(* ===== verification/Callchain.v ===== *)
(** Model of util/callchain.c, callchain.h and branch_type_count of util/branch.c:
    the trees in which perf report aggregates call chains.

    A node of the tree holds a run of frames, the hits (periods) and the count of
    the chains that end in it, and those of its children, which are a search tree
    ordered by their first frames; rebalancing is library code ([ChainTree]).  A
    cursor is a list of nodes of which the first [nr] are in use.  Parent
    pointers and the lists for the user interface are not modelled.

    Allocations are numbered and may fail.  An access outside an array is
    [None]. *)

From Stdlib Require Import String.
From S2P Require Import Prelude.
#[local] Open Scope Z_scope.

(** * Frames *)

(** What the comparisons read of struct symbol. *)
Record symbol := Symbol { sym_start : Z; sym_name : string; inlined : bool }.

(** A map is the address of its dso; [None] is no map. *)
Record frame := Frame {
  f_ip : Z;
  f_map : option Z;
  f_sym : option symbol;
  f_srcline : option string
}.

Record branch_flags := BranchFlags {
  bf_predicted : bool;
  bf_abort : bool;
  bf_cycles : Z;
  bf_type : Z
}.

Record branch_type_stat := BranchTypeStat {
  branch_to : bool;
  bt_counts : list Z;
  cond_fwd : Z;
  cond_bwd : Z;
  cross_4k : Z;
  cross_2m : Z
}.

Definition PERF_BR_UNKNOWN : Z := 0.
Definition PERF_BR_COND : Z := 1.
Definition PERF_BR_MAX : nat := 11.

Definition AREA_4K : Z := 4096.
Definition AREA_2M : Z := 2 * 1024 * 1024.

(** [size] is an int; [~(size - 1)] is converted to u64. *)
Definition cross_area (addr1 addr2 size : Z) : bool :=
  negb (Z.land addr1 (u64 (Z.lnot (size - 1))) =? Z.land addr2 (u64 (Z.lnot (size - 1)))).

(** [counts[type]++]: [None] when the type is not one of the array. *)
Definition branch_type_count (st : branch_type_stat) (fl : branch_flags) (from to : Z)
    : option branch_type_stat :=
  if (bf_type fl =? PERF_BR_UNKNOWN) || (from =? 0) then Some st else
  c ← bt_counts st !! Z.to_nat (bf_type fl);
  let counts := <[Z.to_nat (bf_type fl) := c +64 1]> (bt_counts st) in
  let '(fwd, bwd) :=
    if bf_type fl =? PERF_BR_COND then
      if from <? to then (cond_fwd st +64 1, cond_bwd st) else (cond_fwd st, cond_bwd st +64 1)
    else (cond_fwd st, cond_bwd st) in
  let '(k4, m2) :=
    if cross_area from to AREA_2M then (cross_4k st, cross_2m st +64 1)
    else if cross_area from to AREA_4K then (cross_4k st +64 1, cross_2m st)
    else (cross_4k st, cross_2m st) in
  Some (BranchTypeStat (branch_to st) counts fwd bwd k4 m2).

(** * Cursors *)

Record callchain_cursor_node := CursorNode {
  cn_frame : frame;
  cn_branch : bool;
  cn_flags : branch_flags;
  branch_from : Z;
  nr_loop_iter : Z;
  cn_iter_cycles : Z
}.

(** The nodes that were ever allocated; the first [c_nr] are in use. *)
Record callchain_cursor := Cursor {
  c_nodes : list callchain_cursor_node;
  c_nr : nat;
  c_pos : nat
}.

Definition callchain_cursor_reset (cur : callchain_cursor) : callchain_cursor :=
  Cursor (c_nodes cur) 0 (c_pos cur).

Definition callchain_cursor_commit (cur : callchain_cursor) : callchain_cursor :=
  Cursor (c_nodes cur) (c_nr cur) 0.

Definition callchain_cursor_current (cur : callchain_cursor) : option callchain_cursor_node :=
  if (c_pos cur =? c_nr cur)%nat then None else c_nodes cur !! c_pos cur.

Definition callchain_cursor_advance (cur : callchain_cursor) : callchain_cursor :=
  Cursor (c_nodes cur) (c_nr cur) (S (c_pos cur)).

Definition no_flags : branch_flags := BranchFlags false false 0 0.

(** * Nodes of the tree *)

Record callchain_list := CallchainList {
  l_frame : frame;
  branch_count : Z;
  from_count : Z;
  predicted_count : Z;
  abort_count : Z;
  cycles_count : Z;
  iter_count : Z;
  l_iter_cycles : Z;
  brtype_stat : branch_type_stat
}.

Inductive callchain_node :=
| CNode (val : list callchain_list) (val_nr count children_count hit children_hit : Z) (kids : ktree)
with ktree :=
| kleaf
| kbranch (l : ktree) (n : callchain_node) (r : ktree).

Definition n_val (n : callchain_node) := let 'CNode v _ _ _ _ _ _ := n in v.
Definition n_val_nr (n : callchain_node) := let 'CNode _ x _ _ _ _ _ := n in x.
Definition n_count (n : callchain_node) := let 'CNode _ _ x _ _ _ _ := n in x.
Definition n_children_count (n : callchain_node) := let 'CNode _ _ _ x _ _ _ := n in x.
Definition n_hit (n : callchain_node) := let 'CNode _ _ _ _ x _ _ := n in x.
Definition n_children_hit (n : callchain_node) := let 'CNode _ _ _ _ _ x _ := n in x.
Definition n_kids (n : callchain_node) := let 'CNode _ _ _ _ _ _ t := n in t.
---
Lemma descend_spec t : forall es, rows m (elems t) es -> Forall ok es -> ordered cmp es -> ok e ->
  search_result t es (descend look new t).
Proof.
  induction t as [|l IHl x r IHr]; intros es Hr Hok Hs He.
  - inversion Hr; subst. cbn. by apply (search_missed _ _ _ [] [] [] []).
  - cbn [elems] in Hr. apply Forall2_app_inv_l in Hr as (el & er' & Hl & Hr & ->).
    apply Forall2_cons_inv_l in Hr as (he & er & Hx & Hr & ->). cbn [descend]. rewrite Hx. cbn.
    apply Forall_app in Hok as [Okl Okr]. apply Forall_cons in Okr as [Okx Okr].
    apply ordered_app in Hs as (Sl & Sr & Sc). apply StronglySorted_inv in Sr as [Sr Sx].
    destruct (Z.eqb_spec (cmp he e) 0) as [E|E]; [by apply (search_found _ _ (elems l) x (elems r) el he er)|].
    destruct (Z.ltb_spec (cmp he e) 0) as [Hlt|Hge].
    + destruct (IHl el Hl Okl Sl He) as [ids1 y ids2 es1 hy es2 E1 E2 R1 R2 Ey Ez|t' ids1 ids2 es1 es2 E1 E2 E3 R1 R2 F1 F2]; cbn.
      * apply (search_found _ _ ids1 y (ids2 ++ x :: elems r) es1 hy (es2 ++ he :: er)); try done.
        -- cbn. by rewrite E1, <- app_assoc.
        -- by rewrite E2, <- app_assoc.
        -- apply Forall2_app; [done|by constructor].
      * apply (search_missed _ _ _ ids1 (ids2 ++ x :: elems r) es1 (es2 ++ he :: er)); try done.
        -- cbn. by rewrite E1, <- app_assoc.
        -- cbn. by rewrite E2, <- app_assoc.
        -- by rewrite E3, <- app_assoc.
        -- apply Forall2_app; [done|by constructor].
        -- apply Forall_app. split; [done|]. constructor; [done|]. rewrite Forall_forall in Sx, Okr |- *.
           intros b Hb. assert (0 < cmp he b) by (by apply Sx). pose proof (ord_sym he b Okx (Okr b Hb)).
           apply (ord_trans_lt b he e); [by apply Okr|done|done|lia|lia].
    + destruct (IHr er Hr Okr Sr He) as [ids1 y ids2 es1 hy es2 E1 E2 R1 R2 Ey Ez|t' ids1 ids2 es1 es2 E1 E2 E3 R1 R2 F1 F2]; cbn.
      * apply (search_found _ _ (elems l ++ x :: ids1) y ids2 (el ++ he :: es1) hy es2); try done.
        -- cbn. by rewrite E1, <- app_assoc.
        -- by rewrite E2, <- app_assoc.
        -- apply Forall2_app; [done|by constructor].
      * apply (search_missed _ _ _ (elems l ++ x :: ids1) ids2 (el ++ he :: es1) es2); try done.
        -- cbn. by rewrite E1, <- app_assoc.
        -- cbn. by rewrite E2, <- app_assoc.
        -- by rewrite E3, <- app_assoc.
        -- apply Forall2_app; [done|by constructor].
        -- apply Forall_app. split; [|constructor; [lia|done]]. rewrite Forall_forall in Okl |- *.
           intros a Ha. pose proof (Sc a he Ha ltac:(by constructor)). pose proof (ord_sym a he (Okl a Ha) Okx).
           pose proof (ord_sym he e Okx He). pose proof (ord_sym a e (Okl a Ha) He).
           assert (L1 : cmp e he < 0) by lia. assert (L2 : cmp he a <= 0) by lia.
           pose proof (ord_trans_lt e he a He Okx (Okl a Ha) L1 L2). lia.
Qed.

### YOUR OBJECTIVE:
Only the lines above from the one with "if bf_type fl =? PERF_BR_COND then" through the one with "(r : ktree)." should be duplicated, character for character.

### OUTPUT OF THE EXERCISE:
    if bf_type fl =? PERF_BR_COND then
      if from <? to then (cond_fwd st +64 1, cond_bwd st) else (cond_fwd st, cond_bwd st +64 1)
    else (cond_fwd st, cond_bwd st) in
  let '(k4, m2) :=
    if cross_area from to AREA_2M then (cross_4k st, cross_2m st +64 1)
    else if cross_area from to AREA_4K then (cross_4k st +64 1, cross_2m st)
    else (cross_4k st, cross_2m st) in
  Some (BranchTypeStat (branch_to st) counts fwd bwd k4 m2).

(** * Cursors *)

Record callchain_cursor_node := CursorNode {
  cn_frame : frame;
  cn_branch : bool;
  cn_flags : branch_flags;
  branch_from : Z;
  nr_loop_iter : Z;
  cn_iter_cycles : Z
}.

(** The nodes that were ever allocated; the first [c_nr] are in use. *)
Record callchain_cursor := Cursor {
  c_nodes : list callchain_cursor_node;
  c_nr : nat;
  c_pos : nat
}.

Definition callchain_cursor_reset (cur : callchain_cursor) : callchain_cursor :=
  Cursor (c_nodes cur) 0 (c_pos cur).

Definition callchain_cursor_commit (cur : callchain_cursor) : callchain_cursor :=
  Cursor (c_nodes cur) (c_nr cur) 0.

Definition callchain_cursor_current (cur : callchain_cursor) : option callchain_cursor_node :=
  if (c_pos cur =? c_nr cur)%nat then None else c_nodes cur !! c_pos cur.

Definition callchain_cursor_advance (cur : callchain_cursor) : callchain_cursor :=
  Cursor (c_nodes cur) (c_nr cur) (S (c_pos cur)).

Definition no_flags : branch_flags := BranchFlags false false 0 0.

(** * Nodes of the tree *)

Record callchain_list := CallchainList {
  l_frame : frame;
  branch_count : Z;
  from_count : Z;
  predicted_count : Z;
  abort_count : Z;
  cycles_count : Z;
  iter_count : Z;
  l_iter_cycles : Z;
  brtype_stat : branch_type_stat
}.

Inductive callchain_node :=
| CNode (val : list callchain_list) (val_nr count children_count hit children_hit : Z) (kids : ktree)
with ktree :=
| kleaf
| kbranch (l : ktree) (n : callchain_node) (r : ktree).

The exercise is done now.